Выстрелы стихли, и все ринулись к дереву, где лежал Осипов. Включили фонарь. Он сидел, облокотившись на сосну и курил сигарету. Из многочисленных ран по всему телу алыми струями лилась кровь.
– Дядя Ваня! – чуть ли не всхлипывали бойцы. – Как же так?
Старшина кашлянул кровью и прохрипел:
– Все целы?
– Так точно! – ответил лейтенант.
– Это хорошо… Эх… А, я ж бросил сигареты… после войны… Там не погиб… а тут…
Осипов закашлялся, и кровь полилась у него изо рта. Больше он не шевелился, сигарета потухла, Терехов закрыл ему глаза и снял фуражку, мы последовали его примеру.
Нам было тяжко осознать, и мы не верили в беду, но обстоятельства были жестокими….
Наш старшина Иван Сергеевич Осипов погиб….
***
…Мы вернулись в казарму в два часа ночи, усталые как кони. Тело Осипова, завёрнутое в брезент, отнесли в санчасть. Наш взвод хотел остаться там, но Екименко погнал нас оттуда. Спать никто не лёг. Все стали плакать, ничуть никого не стесняясь.
В полдень приехало три офицера МГБ. К Воронцову опять вызвали всех офицеров.
Екименко вернулся через час.
– Ребята, – обратился он к нам. Так он нас назвал впервые, – руководство МГБ выражает вам благодарность за содействие.
– Что нам до благодарности, – грустно сказал Осинин, – мы такого человека потеряли!..

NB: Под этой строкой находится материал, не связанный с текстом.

(** C6 (no-op on an empty range): when [keyBegin < keyEnd] does not hold,
    [assign] returns the map it was given, so every lookup answers as
    before. *)
Theorem assign_empty_range_is_noop m b e v :
  ~ b < e ->
  assign m b e v = Some m /\
  (forall m', assign m b e v = Some m' ->
     m' = m /\ forall k, lookup m' k = lookup m k).
Proof.
  intros H. rewrite assign_empty by assumption. split; [reflexivity|].
  intros m' [= <-]. auto.
Qed.

Lemma assign_empty_range_is_noop_witness :
  ~ 5 < 2 /\
  (assign [(0, 0); (3, 4)] 5 2 9 = Some [(0, 0); (3, 4)] /\
   (forall m', assign [(0, 0); (3, 4)] 5 2 9 = Some m' ->
      m' = [(0, 0); (3, 4)] /\
      forall k, lookup m' k = lookup [(0, 0); (3, 4)] k)).
Proof.
  assert (H : ~ 5 < 2) by lia.
  split; [exact H | exact (assign_empty_range_is_noop _ 5 2 9 H)].
Defined.

(** C7 (idempotence): on every well-formed map (ordered, first key the
    minimum key; every reachable map is one) and every representable
    [keyBegin], [assign(b,e,v)] runs to completion and a second
    [assign(b,e,v)] returns the very map the first one produced. *)
Theorem assign_twice_is_assign_once lowest m b e v :
  wf lowest m = true -> lowest <= b ->
  exists m1,
    assign m b e v = Some m1 /\
    (m2 <- assign m b e v ;; assign m2 b e v) = Some m1.
Proof.
  intros Hwf Hb.
  destruct (assign_wf lowest m b e v Hwf Hb) as (m1 & E1 & _ & _ & E2).
  exists m1. now rewrite E1.
Qed.

Lemma assign_twice_is_assign_once_witness :
  wf 0 [(0, 0); (3, 5); (9, 0)] = true /\ 0 <= 1 /\
  exists m1,
    assign [(0, 0); (3, 5); (9, 0)] 1 6 0 = Some m1 /\
    (m2 <- assign [(0, 0); (3, 5); (9, 0)] 1 6 0 ;; assign m2 1 6 0) = Some m1.
Proof.
  assert (H1 : wf 0 [(0, 0); (3, 5); (9, 0)] = true) by reflexivity.
  assert (H2 : 0 <= 1) by lia.
  split; [exact H1 | split; [exact H2 |]].
  exact (assign_twice_is_assign_once 0 _ 1 6 0 H1 H2).
Defined.

(** C8 (lookup): in every reachable state and for every representable key
    [k], [lookup k] returns the value of the node with the greatest key that
    is less than or equal to [k]. *)
Theorem lookup_returns_greatest_key_below lowest hist m k :
  reachable lowest hist m -> lowest <= k ->
  exists k0 v0,
    In (k0, v0) m /\ k0 <= k /\
    (forall k1 v1, In (k1, v1) m -> k1 <= k -> k1 <= k0) /\
    lookup m k = Some v0.
Proof.
  intros Hr Hk. pose proof (reachable_wf _ _ _ Hr) as Hwf.
  destruct (lookup_wf lowest m k Hwf Hk)
    as (k0 & v0 & _ & _ & _ & Hl & Hin & Hle & Hmax).
  exists k0, v0. auto.
Qed.

Lemma lookup_returns_greatest_key_below_witness :
  reachable 0 [(2, 5, 7)] [(0, 0); (2, 7); (5, 0)] /\ 0 <= 4 /\
  exists k0 v0,
    In (k0, v0) [(0, 0); (2, 7); (5, 0)] /\ k0 <= 4 /\
    (forall k1 v1, In (k1, v1) [(0, 0); (2, 7); (5, 0)] -> k1 <= 4 -> k1 <= k0) /\
    lookup [(0, 0); (2, 7); (5, 0)] 4 = Some v0.
Proof.
  assert (H : reachable 0 [(2, 5, 7)] [(0, 0); (2, 7); (5, 0)]).
  { apply (reach_assign 0 [] (interval_map 0 0) 2 5 7);
      [apply reach_init | lia | lia | reflexivity]. }
  assert (H4 : 0 <= 4) by lia.
  split; [exact H | split; [exact H4 |]].
  exact (lookup_returns_greatest_key_below 0 _ _ 4 H H4).
Defined.

(** C9 (lookup never fails): in every reachable state and for every
    representable key [k], the search [upper_bound k] does not return
    [begin()], so the decrement is defined, the node it reaches is live and
    [lookup k] returns a value. *)
Theorem lookup_always_succeeds lowest hist m k :
  reachable lowest hist m -> lowest <= k ->
  upper_bound m k <> StdMap.begin m /\
  exists it v,
    prev m (upper_bound m k) = Some it /\
    second m it = Some v /\
    lookup m k = Some v.
Proof.
  intros Hr Hk. pose proof (reachable_wf _ _ _ Hr) as Hwf.
  destruct (lookup_wf lowest m k Hwf Hk)
    as (k0 & v0 & Hub & Hp & Hs & Hl & _).
  split; [assumption|]. exists (It k0), v0. auto.
Qed.

Lemma lookup_always_succeeds_witness :
  reachable 0 [(2, 5, 7)] [(0, 0); (2, 7); (5, 0)] /\ 0 <= 0 /\
  (upper_bound [(0, 0); (2, 7); (5, 0)] 0
     <> StdMap.begin [(0, 0); (2, 7); (5, 0)] /\
   exists it v,
     prev [(0, 0); (2, 7); (5, 0)] (upper_bound [(0, 0); (2, 7); (5, 0)] 0)
       = Some it /\
     second [(0, 0); (2, 7); (5, 0)] it = Some v /\
     lookup [(0, 0); (2, 7); (5, 0)] 0 = Some v).
Proof.
  assert (H : reachable 0 [(2, 5, 7)] [(0, 0); (2, 7); (5, 0)]).
  { apply (reach_assign 0 [] (interval_map 0 0) 2 5 7);
      [apply reach_init | lia | lia | reflexivity]. }
  assert (H0 : 0 <= 0) by lia.
  split; [exact H | split; [exact H0 |]].
  exact (lookup_always_succeeds 0 _ _ 0 H H0).
Defined.

(** C10 (provenance of keys): in every reachable state each stored key is
    the minimum key or the [keyBegin] or [keyEnd] of an earlier call, and a
    further [assign] yields only keys that were stored before or are one of
    its two key arguments. *)
Theorem stored_keys_come_from_calls lowest hist m :
  reachable lowest hist m ->
  (forall k, In k (keys m) ->
     k = lowest \/ exists b e v, In (b, e, v) hist /\ (k = b \/ k = e)) /\
  (forall b e v m', lowest <= b -> assign m b e v = Some m' ->
     forall k, In k (keys m') -> In k (keys m) \/ k = b \/ k = e).
Proof.
  intros Hr. split.
  - induction Hr as [v | hist m b e v m' Hr IH Hb He Ha].
    + simpl. intros k [<-|[]]. auto.
    + intros k Hin.
      destruct (assign_wf lowest m b e v (reachable_wf _ _ _ Hr) Hb)
        as (m'' & E & _ & Hk & _).
      assert (m'' = m') by congruence. subst m''.
      destruct (Hk k Hin) as [->|[->|Hold]].
      * right. exists b, e, v. simpl. auto.
      * right. exists b, e, v. simpl. auto.
      * destruct (IH k Hold) as [->|(b' & e' & v' & Hh & Hor)]; auto.
        right. exists b', e', v'. simpl. auto.
  - intros b e v m' Hb Ha k Hin.
    destruct (assign_wf lowest m b e v (reachable_wf _ _ _ Hr) Hb)
      as (m'' & E & _ & Hk & _).
    assert (m'' = m') by congruence. subst m''.
    destruct (Hk k Hin) as [->|[->|Hold]]; auto.
Qed.

Lemma stored_keys_come_from_calls_witness :
  reachable 0 [(2, 5, 7)] [(0, 0); (2, 7); (5, 0)] /\
  ((forall k, In k (keys [(0, 0); (2, 7); (5, 0)]) ->
      k = 0 \/ exists b e v, In (b, e, v) [(2, 5, 7)] /\ (k = b \/ k = e)) /\
   (forall b e v m', 0 <= b ->
      assign [(0, 0); (2, 7); (5, 0)] b e v = Some m' ->
      forall k, In k (keys m') ->
        In k (keys [(0, 0); (2, 7); (5, 0)]) \/ k = b \/ k = e)).
Proof.
  assert (H : reachable 0 [(2, 5, 7)] [(0, 0); (2, 7); (5, 0)]).
  { apply (reach_assign 0 [] (interval_map 0 0) 2 5 7);
      [apply reach_init | lia | lia | reflexivity]. }
  split; [exact H | exact (stored_keys_come_from_calls 0 _ _ H)].
Defined.

(** ** The function a map stands for *)

Lemma value_at_above d R k : above k R -> value_at d R k = d.
Proof. destruct R as [|[k' x'] R]; simpl; auto. intros H. inv_bounds. zb. Qed.

Lemma value_at_app_atmost d P S k :
  atmost k P -> value_at d (P ++ S) k = value_at (value_at d P k) S k.
Proof.
  revert d. induction P as [|[k' x'] P IH]; intros d H; simpl; auto.
  inv_bounds. zb. apply IH. assumption.
Qed.

Lemma value_at_app_above d P S k :
  above k S -> value_at d (P ++ S) k = value_at d P k.
Proof.
  intros HS. revert d. induction P as [|[k' x'] P IH]; intros d; simpl.
  - now apply value_at_above.
  - zb. apply IH.
Qed.

Lemma value_at_atmost d P k :
  P <> [] -> atmost k P -> value_at d P k = last_val P.
Proof.
  revert d. induction P as [|[k' x'] P IH]; intros d Hne H; [congruence|].
  inv_bounds. simpl value_at. zb.
  destruct P as [|a P]; [reflexivity|].
  rewrite IH by (auto; congruence). reflexivity.
Qed.

Lemma value_at_drop_redundant ev R k :
  ordered R -> value_at ev (drop_redundant ev R) k = value_at ev R k.
Proof.
  destruct R as [|[kr xr] R]; simpl; auto.
  intros [Ha _]. destruct (Z.eqb_spec xr ev) as [->|]; [|reflexivity].
  zb. apply value_at_above. bnd.
Qed.

Lemma lookup_split P R k :
  P <> [] -> ordered P -> atmost k P -> above k R ->
  lookup (P ++ R) k = Some (last_val P).
Proof.
  intros Hne Ho HP HR. unfold lookup.
  rewrite upper_bound_app by assumption.
  rewrite upper_bound_begin by assumption.
  rewrite prev_begin; auto.
  - simpl. now apply find_last.
  - intros k' Hk'. destruct R as [|[k'' x''] R]; [discriminate|].
    injection Hk' as ->. inv_bounds. bnd.
Qed.

(** On an ordered map [operator[]] is defined exactly from the first key
    on, and there it computes [value_at]. *)
Lemma lookup_ordered d m k :
  ordered m ->
  lookup m k =
  match m with
  | [] => None
  | (k0, _) :: _ => if k0 <=? k then Some (value_at d m k) else None
  end.
Proof.
  intros Ho. destruct m as [|[k0 v0] m]; [reflexivity|].
  destruct (Z.leb_spec k0 k) as [Hle|Hgt].
  - destruct (split_key _ k Ho) as (L & B & R & E & HL & HLb & HR & HRa).
    set (P := L ++ entry k B).
    assert (EP : (k0, v0) :: m = P ++ R) by (unfold P; now rewrite <- app_assoc).
    assert (HPm : atmost k P) by (unfold P; bnd).
    assert (HPn : P <> []).
    { intros E0. rewrite E0 in EP. simpl in EP. subst R. inv_bounds. lia. }
    assert (HPo : ordered P).
    { rewrite EP in Ho. apply ordered_app in Ho. tauto. }
    rewrite EP, lookup_split, value_at_app_above, value_at_atmost; auto.
  - unfold lookup. simpl. destruct (Z.ltb_spec k k0); [|lia].
    unfold prev. simpl. now rewrite Z.eqb_refl.
Qed.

– Война не сгубила, а тут какие-то подонки, которые даже фрицев не достойны, – неожиданно даже для себя сказал я….
***
…За десять дней до демобилизации весь полк построили на плацу.

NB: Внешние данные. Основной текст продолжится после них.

(** * Payments reconciliation core of BrainiHi-CBT-Website

    A shallow embedding of [payments.entity.ts] and of the latest
    [payments.service.ts] (PaymentsService), followed by the properties
    of the ledger that the specification states.

    Conventions of the embedding
    - timestamps ([Date], ISO strings) are epoch milliseconds in [Z];
      an absent or unparsable date is [None];
    - amounts (numeric(12,2) in the table, [Number] in the service) are
      an exact number of cents in [Z];
    - [null]/[undefined] are [None]; the nullish operator of JavaScript
      is [Js.nullish], written [a ?? b] (and [a ??! d] when the last
      operand is not null), and truthiness of a string is [Js.truthy];
    - a thrown exception is [Throw e]; every operation returns the store
      it leaves behind together with its result;
    - the PayPal client and the calendar are parameters ([Env]). *)

From stdpp Require Import base option list strings gmap.
From Stdlib Require Import ZArith Ascii String Lia.

Local Open Scope Z_scope.
Local Open Scope string_scope.

(** ** JavaScript values *)

Module Js.

Definition nullish {A} (a b : option A) : option A :=
  match a with Some x => Some x | None => b end.
(** * gunzip.c: a shallow embedding of the DEFLATE/gzip decoder sketch

    The development follows [cab/gunzip.c] function by function.  C [int]
    values are integers of [Z]; [size_t] and [uint32_t] arithmetic is written
    with its wrap-around; memory objects are lists indexed from the pointer,
    and an access outside the object is the outcome [Undef].  [fatal()]
    (message on stderr, [exit(1)]) is the outcome [Fatal]. *)

From Stdlib Require Import String ZArith List Lia Bool.
From Stdlib Require Import Strings.Byte.
Import ListNotations.
Local Open Scope Z_scope.

(** ** Outcomes of a run *)

Inductive outcome (A : Type) : Type :=
| Ret (a : A)              (* the call returns *)
| Fatal (msg : string)     (* fatal(msg): the process exits with status 1 *)
| Undef                    (* an access outside a memory object *)
| OutOfFuel.               (* the loop bound of the model was reached *)

Arguments Ret {A} a.
Arguments Fatal {A} msg.
Arguments Undef {A}.
Arguments OutOfFuel {A}.

Definition bind {A B : Type} (m : outcome A) (k : A -> outcome B) : outcome B :=
  match m with
  | Ret a => k a
  | Fatal msg => Fatal msg
  | Undef => Undef
  | OutOfFuel => OutOfFuel
  end.

Notation "x <- m ;; k" := (bind m (fun x => k))
  (at level 61, m at next level, right associativity).
Notation "' pat <- m ;; k" := (bind m (fun x => match x with pat => k end))
  (at level 61, pat pattern, m at next level, right associativity).

(** ** Memory objects *)

Definition byte_val (b : byte) : Z := Z.of_N (Byte.to_N b).

Definition in_range {A : Type} (m : list A) (i : Z) : bool :=
  (0 <=? i) && (i <? Z.of_nat (length m)).

(** [d[i]] for a [uint8_t* d]. *)
Definition load8 (m : list byte) (i : Z) : outcome Z :=
  if in_range m i then Ret (byte_val (nth (Z.to_nat i) m x00)) else Undef.

(** [a[i]] and [a[i] = v] for an [int* a]. *)
Definition load (m : list Z) (i : Z) : outcome Z :=
  if in_range m i then Ret (nth (Z.to_nat i) m 0) else Undef.

Fixpoint upd (m : list Z) (n : nat) (v : Z) : list Z :=
  match m, n with
  | [], _ => []
  | _ :: t, O => v :: t
  | h :: t, S n' => h :: upd t n' v
  end.

Definition store (m : list Z) (i : Z) (v : Z) : outcome (list Z) :=
  if in_range m i then Ret (upd m (Z.to_nat i) v) else Undef.

(** ** Integer types *)

Definition size_t (z : Z) : Z := z mod 2 ^ 64.
Definition uint32_t (z : Z) : Z := z mod 2 ^ 32.
Definition uint16_t (z : Z) : Z := z mod 2 ^ 16.

(** [little_uint16t(d + p)] *)
Definition little_uint16t (d : list byte) (p : Z) : outcome Z :=
  d1 <- load8 d (p + 1) ;;
  d0 <- load8 d p ;;
  Ret (uint16_t (Z.lor (Z.shiftl d1 8) d0)).

(** [little_uint32t(d + p)]; the [int] expression is converted to
    [uint32_t] on return. *)
Definition little_uint32t (d : list byte) (p : Z) : outcome Z :=
  d3 <- load8 d (p + 3) ;;
  d2 <- load8 d (p + 2) ;;
  d1 <- load8 d (p + 1) ;;
  d0 <- load8 d p ;;
  Ret (uint32_t
         (Z.lor (Z.lor (Z.lor (Z.shiftl d3 24) (Z.shiftl d2 16)) (Z.shiftl d1 8)) d0)).

(** ** The bit stream (rfc1951) *)

Record Bitstream : Type := mkBitstream {
  curbit : Z;
  curword : Z;
  curword_val : Z;
  source : list byte;
  source_len : Z
}.

Definition bitstream_init (src : list byte) (len : Z) : outcome Bitstream :=
  v <- little_uint16t src 0 ;;
  Ret (mkBitstream 0 0 v src len).

Definition getbit (bs : Bitstream) : outcome (Z * Bitstream) :=
  let bit := Z.land (Z.shiftr (curword_val bs) (curbit bs)) 1 in
  let cb := curbit bs + 1 in
  if 15 <? cb then
    let cw := size_t (curword bs + 2) in
    if cw <? source_len bs then
      v <- little_uint16t (source bs) cw ;;
      Ret (bit, mkBitstream 0 cw v (source bs) (source_len bs))
    else
      Ret (bit, mkBitstream 0 cw (curword_val bs) (source bs) (source_len bs))
  else
    Ret (bit, mkBitstream cb (curword bs) (curword_val bs) (source bs) (source_len bs)).

(** The [for] loop of [getbits]: [k] iterations remain, [i] is the loop
    variable.  The accumulator [bits] is a C [int]: up to [n = 31] every
    value it takes lies in [0, 2^31) and the loop below is the loop of the
    source; a bit shifted left by 31 or more leaves [int].  Every statement
    about [getbits] is therefore made for [n <= 31] or for a call of the
    program, which asks for at most 13 bits at a time. *)
Fixpoint getbits_loop (k : nat) (i : Z) (bits : Z) (bs : Bitstream)
  : outcome (Z * Bitstream) :=
  match k with
  | O => Ret (bits, bs)
  | S k' =>
      '(b, bs1) <- getbit bs ;;
      getbits_loop k' (i + 1) (Z.lor bits (Z.shiftl b i)) bs1
  end.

Когда Оксанов доложил Воронцову о построении, тот пошёл докладывать ещё кому-то. На середине плаца, как два года назад, на Присяге, показался маршал Тимошенко.
После приветствия он, два генерала, Воронцов и Оксанов взошли на трибуну, и маршал стал зачитывать:
– Указом Президиума Верховного Совета СССР за умелое воспитание и обучение личного состава подразделения, образцовое выполнение задачи командования, и проявленные при этом мужество и героизм, старшине Осипову Ивану Сергеевичу присвоено звание Героя Советского Союза посмертно.